Pin1 promotes human Ca2.1 channel polyubiquitination by RNF138: pathophysiological implication for episodic ataxia type 2.

Loss-of-function mutations in the human gene encoding the neuron-specific Ca channel Ca2.1 are linked to the neurological disease episodic ataxia type 2 (EA2), as well as neurodevelopmental disorders such as developmental delay and developmental epileptic encephalopathy. Disease-associated Ca2.1 mutants may exhibit defective proteostasis and promote endoplasmic reticulum (ER)-associated degradation of their wild-type (WT) counterpart in a dominant-negative manner. The E3 ubiquitin ligase RNF138 was previously shown to mediate EA2-related aberrant degradation of Ca2.1 at the ER. Herein we aimed to elucidate the ER proteostasis mechanism of Ca2.1. The peptidyl-prolyl cis/trans isomerase, NIMA-interacting 1 (Pin1) was identified as a novel neuronal Ca2.1 binding partner that promoted polyubiquitination and proteasomal degradation of Ca2.1. Suppression of endogenous Pin1 level with either shRNA knockdown or the Pin1 inhibitor all-trans retinoic acid (ATRA) enhanced endogenous Ca2.1 protein level in neurons, and attenuated ER-associated degradation of Ca2.1 WT and EA2-causing mutants.
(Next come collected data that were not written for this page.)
(** * A shallow embedding of [main.py], the Llama Stack passthrough sample client

    The script builds one authentication header, issues a blocking chat
    completion and a streaming one against a local gateway, and prints what
    comes back.  The development below embeds

    - the Python values the script manipulates ([str], the objects produced
      by [json.loads], the [dict] of headers),
    - the library calls it relies on ([str.startswith], [str.removeprefix],
      [str.strip], [json.dumps], [json.loads], [print], [httpx.post],
      [httpx.stream], [Response.raise_for_status], [os.environ.get]),
    - the four functions of the script, [provider_data_header], [chat],
      [chat_streaming] and [main], in a writer-plus-exception monad whose
      log records every observable effect (writes to standard output,
      requests sent, lines pulled from the streaming response),

    and then states and proves the behavioural properties of the script.

    The gateway is a function from requests to responses.  Standard output
    is taken at the level of [str]: how the text is encoded on its way out
    is not part of the model. *)

From Stdlib Require Import ZArith NArith List String Ascii Bool Lia.
From stdpp Require Import base option list gmap pretty.
Import ListNotations.

Set Warnings "-register-all".

Local Open Scope N_scope.
Local Open Scope list_scope.

(** ** Python strings

    A Python [str] is a sequence of Unicode code points; a code point is a
    number, at most [0x10FFFF].  Lone surrogate code points ([0xD800] to
    [0xDFFF]) can occur in a [str], and both [json.dumps] and [json.loads]
    treat them specially, so they are kept in the model. *)

Abbreviation pystr := (list N).

(** String literals of the script, written as Rocq strings. *)
Definition py (s : string) : pystr :=
  map N_of_ascii (list_ascii_of_string s).

Definition max_code_point : N := 0x10FFFF.

Definition is_high_surrogate (c : N) : bool := (0xD800 <=? c) && (c <=? 0xDBFF).
Definition is_low_surrogate (c : N) : bool := (0xDC00 <=? c) && (c <=? 0xDFFF).

(** Every code point of [s] is valid and no high surrogate stands directly
    before a low surrogate.  This holds of every string that has an
    encoding: of all well-formed Unicode text, and of what the process
    environment delivers, where an undecodable byte becomes a lone low
    surrogate. *)
Fixpoint pair_free (s : pystr) : bool :=
  match s with
  | [] => true
  | c :: s' =>
      (c <=? max_code_point)
      && negb (is_high_surrogate c
               && match s' with d :: _ => is_low_surrogate d | [] => false end)
      && pair_free s'
  end.

(** [s.startswith(prefix)] *)
Fixpoint startswith (s prefix : pystr) : bool :=
  match prefix with
  | [] => true
  | p :: prefix' =>
      match s with
      | [] => false
      | c :: s' => (c =? p) && startswith s' prefix'
      end
  end.

(** [s.removeprefix(prefix)]: the prefix is dropped when present, otherwise
    the string comes back unchanged. *)
Definition removeprefix (s prefix : pystr) : pystr :=
  if startswith s prefix then drop (length prefix) s else s.

(** [str.isspace] on one code point: the characters [str.strip()] removes
    when called without argument. *)
Definition isspace (c : N) : bool :=
  ((0x09 <=? c) && (c <=? 0x0D)) || ((0x1C <=? c) && (c <=? 0x20))
  || (c =? 0x85) || (c =? 0xA0) || (c =? 0x1680)
  || ((0x2000 <=? c) && (c <=? 0x200A))
  || (c =? 0x2028) || (c =? 0x2029) || (c =? 0x202F) || (c =? 0x205F)
  || (c =? 0x3000).

Fixpoint lstrip (s : pystr) : pystr :=
  match s with
  | [] => []
  | c :: s' => if isspace c then lstrip s' else s
  end.

Definition rstrip (s : pystr) : pystr := rev (lstrip (rev s)).

(** [s.strip()] *)
Definition strip (s : pystr) : pystr := rstrip (lstrip s).

(** [a == b] on strings *)
Fixpoint pystr_eqb (a b : pystr) : bool :=
  match a, b with
  | [], [] => true
  | x :: a', y :: b' => (x =? y) && pystr_eqb a' b'
  | _, _ => false
  end.

(** ** Python objects

    The objects [json.loads] can return, which are also the ones
    [json.dumps] accepts here: [None], [bool], [int], [float], [str],
    [list] and [dict] with [str] keys.

    A [float] is kept as the decimal literal it was read from,
    [m * 10 ^ e] with a sign, before rounding to a double; what the script
    observes of a float is only whether it is zero. *)

Inductive pyfloat :=
| FDec (neg : bool) (m : N) (e : Z)
| FInf (neg : bool)
| FNaN.

Inductive value :=
| VNone
| VBool (b : bool)
| VInt (z : Z)
| VFloat (f : pyfloat)
| VStr (s : pystr)
| VList (l : list value)
| VDict (kvs : list (pystr * value)).

(** A [dict] keeps its keys in insertion order and holds each key once. *)
Fixpoint dict_get (kvs : list (pystr * value)) (k : pystr) : option value :=
  match kvs with
  | [] => None
  | (k', v) :: kvs' => if pystr_eqb k' k then Some v else dict_get kvs' k
  end.

(** [d[k] = v]: an existing key keeps its position and takes the new value,
    a new key goes last. *)
Fixpoint dict_set (kvs : list (pystr * value)) (k : pystr) (v : value)
  : list (pystr * value) :=
  match kvs with
  | [] => [(k, v)]
  | (k', v') :: kvs' =>
      if pystr_eqb k' k then (k', v) :: kvs' else (k', v') :: dict_set kvs' k v
  end.

(** A decimal literal rounds to the double zero exactly when its magnitude
    is at most [2 ^ -1075], half of the smallest subnormal (ties go to the
    even neighbour, which is zero). *)
Definition float_is_zero (f : pyfloat) : bool :=
  match f with
  | FDec _ m e =>
      (m =? 0) ||
      ((e <? 0)%Z && (Z.of_N m * 2 ^ 1075 <=? 10 ^ (- e))%Z)
  | FInf _ | FNaN => false
  end.

(** [bool(v)], the test behind [if v:] and [not v]. *)
Definition truthy (v : value) : bool :=
  match v with
  | VNone => false
  | VBool b => b
  | VInt z => negb (z =? 0)%Z
  | VFloat f => negb (float_is_zero f)
  | VStr s => match s with [] => false | _ :: _ => true end
  | VList l => match l with [] => false | _ :: _ => true end
  | VDict kvs => match kvs with [] => false | _ :: _ => true end
  end.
Detailed mutation analyses suggested that Pin1 interacted with specific phosphorylated serine/threonine-proline motifs in the intracellular II-III loop and the distal carboxy-terminal region of human Ca2.1. We further generated Pin1-insensitive Ca2.1 constructs and demonstrated that, during ER quality control, Pin1 served as an upstream regulator of Ca2.1 polyubiquitination and degradation by RNF138. Pin1 regulation was required for the dominant-negative effect of EA2 missense mutants, but not nonsense mutants, on Ca2.1 WT protein expression. Our data are consistent with the idea that Ca2.1 proteostasis at the ER, as well as dominant-negative suppression of disease-causing loss-of-function mutants on Ca2.1 WT, entail both Pin1/RNF138-dependent and -independent mechanisms.